(What to produce) Your answer must contain each line of the listing in which "VStr" appears, copied in full.
Data for this exercise START
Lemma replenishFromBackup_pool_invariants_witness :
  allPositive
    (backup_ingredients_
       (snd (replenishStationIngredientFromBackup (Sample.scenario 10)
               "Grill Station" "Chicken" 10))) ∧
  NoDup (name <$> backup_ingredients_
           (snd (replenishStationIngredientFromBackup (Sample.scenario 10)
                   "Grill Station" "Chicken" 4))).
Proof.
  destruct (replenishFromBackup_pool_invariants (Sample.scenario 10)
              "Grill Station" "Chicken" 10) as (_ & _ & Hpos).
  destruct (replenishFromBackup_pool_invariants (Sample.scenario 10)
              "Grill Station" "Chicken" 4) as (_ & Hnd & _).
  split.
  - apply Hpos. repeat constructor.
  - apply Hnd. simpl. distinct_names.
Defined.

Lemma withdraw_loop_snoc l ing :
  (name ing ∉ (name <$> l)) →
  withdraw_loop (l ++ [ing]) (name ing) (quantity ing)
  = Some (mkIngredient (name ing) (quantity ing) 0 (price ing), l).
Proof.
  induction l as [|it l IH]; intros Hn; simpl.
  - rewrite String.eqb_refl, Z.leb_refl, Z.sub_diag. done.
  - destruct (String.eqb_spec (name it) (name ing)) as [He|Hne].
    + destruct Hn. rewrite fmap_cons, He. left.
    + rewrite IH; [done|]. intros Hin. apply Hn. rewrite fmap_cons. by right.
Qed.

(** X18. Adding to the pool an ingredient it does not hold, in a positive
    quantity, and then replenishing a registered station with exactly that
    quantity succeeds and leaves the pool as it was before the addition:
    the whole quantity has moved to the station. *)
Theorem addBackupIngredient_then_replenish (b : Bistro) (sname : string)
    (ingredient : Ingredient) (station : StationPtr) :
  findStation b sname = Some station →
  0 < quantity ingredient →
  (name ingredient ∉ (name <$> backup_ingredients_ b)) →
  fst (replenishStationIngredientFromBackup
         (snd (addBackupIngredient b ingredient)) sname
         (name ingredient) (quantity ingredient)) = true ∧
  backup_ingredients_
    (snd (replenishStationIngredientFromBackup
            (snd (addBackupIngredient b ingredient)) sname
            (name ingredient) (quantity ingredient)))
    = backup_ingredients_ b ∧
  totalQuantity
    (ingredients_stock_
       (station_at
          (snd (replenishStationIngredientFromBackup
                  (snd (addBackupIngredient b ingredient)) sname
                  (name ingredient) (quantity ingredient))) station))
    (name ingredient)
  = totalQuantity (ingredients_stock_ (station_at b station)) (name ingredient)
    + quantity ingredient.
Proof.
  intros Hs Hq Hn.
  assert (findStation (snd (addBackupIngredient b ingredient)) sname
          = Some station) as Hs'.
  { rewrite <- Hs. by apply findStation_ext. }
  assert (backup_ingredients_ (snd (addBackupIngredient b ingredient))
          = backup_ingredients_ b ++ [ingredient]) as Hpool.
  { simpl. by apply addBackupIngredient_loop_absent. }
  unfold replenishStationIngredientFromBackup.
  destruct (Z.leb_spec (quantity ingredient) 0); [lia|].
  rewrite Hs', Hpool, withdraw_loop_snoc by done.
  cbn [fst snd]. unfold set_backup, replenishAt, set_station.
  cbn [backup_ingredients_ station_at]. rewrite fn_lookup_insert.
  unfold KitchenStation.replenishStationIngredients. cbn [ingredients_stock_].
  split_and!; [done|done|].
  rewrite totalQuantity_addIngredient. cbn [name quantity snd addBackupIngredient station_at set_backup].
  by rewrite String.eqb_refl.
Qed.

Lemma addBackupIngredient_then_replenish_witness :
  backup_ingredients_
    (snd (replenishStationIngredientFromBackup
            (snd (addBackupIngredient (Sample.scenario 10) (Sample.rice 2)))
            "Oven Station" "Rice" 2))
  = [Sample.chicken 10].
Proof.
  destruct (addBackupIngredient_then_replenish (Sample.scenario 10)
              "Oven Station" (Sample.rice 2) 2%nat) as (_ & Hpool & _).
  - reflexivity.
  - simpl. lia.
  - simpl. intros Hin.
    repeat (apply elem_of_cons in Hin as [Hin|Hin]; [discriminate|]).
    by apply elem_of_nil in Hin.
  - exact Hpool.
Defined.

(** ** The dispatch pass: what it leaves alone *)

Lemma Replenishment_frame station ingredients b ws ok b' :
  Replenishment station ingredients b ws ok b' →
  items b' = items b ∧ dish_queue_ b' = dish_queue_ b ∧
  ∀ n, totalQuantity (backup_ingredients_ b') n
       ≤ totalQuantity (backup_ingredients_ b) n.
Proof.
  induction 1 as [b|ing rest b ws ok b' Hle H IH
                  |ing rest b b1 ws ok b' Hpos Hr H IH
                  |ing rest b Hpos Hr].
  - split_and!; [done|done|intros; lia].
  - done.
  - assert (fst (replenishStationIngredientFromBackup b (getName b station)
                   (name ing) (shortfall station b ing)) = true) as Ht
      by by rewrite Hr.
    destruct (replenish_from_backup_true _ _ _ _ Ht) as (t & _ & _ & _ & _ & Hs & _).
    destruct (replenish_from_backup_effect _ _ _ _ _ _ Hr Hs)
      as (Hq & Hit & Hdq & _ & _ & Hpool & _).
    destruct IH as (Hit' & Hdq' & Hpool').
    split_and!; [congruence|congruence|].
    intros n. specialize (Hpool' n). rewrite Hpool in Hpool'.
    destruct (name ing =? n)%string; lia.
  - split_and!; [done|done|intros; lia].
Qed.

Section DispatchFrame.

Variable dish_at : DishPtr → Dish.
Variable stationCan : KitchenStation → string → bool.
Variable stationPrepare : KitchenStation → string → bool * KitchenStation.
Data for this exercise END
Data for this exercise START
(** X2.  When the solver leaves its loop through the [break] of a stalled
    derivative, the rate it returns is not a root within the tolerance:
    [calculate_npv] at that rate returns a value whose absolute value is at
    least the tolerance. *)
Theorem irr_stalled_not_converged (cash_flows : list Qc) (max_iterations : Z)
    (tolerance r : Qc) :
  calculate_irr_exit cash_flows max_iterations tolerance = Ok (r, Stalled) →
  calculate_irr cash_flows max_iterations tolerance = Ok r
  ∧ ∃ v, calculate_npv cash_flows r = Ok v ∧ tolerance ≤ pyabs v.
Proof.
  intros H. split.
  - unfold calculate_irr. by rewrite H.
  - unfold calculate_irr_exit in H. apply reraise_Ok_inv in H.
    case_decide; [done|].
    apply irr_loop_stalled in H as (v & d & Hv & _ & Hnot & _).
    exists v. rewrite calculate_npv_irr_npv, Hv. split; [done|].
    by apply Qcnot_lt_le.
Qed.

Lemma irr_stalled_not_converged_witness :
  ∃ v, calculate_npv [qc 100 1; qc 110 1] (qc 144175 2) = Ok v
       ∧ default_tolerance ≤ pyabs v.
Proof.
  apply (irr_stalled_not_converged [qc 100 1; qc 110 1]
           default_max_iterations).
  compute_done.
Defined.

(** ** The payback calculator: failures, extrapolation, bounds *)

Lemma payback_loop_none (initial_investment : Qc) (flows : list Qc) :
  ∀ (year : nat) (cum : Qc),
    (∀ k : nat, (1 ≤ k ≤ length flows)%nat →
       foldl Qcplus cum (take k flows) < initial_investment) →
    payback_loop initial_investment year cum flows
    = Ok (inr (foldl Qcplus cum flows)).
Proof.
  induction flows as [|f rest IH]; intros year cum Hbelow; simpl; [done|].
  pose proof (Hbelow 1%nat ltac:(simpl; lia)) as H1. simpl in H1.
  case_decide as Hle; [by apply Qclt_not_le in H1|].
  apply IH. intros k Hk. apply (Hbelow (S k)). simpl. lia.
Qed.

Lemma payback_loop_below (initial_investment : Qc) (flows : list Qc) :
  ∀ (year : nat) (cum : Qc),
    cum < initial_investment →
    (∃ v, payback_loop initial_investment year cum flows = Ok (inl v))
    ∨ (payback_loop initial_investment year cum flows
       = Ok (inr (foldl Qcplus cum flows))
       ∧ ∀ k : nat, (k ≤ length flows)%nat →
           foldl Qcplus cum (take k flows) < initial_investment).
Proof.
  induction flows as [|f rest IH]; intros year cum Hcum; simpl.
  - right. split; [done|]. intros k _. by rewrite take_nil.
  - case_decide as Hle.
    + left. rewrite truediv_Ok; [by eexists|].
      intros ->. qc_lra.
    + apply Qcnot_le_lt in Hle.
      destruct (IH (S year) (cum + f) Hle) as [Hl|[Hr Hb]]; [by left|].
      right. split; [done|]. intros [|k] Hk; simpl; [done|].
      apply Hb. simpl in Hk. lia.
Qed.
Data for this exercise END
Data for this exercise START
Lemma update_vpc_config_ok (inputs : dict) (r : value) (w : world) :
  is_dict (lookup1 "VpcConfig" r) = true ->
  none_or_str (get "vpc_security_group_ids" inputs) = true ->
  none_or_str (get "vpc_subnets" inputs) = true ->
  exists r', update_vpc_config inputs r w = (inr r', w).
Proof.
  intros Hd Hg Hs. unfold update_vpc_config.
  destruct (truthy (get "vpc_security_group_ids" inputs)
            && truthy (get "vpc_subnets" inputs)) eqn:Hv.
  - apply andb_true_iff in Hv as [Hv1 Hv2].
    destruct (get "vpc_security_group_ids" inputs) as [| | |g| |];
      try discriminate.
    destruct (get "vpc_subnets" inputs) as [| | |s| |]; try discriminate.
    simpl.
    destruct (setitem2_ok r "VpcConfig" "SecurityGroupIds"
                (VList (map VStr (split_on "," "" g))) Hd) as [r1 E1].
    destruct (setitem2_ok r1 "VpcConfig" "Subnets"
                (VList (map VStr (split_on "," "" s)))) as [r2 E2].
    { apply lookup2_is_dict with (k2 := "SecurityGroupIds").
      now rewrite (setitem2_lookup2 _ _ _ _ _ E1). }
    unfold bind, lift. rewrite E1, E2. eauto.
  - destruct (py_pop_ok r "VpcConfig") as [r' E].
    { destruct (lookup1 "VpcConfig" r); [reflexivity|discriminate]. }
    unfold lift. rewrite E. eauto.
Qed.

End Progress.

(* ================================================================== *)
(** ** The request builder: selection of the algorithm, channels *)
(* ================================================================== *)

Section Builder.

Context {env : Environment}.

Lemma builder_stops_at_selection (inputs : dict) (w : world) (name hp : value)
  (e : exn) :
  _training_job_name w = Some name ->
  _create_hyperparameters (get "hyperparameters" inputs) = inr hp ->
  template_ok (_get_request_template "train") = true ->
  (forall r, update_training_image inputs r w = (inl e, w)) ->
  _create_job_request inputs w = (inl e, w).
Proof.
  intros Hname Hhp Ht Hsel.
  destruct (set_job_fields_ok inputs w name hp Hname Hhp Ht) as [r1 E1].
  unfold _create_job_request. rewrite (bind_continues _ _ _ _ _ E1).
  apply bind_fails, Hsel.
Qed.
Data for this exercise END
(Result below)
                (VList (map VStr (split_on "," "" g))) Hd) as [r1 E1].
                (VList (map VStr (split_on "," "" s)))) as [r2 E2].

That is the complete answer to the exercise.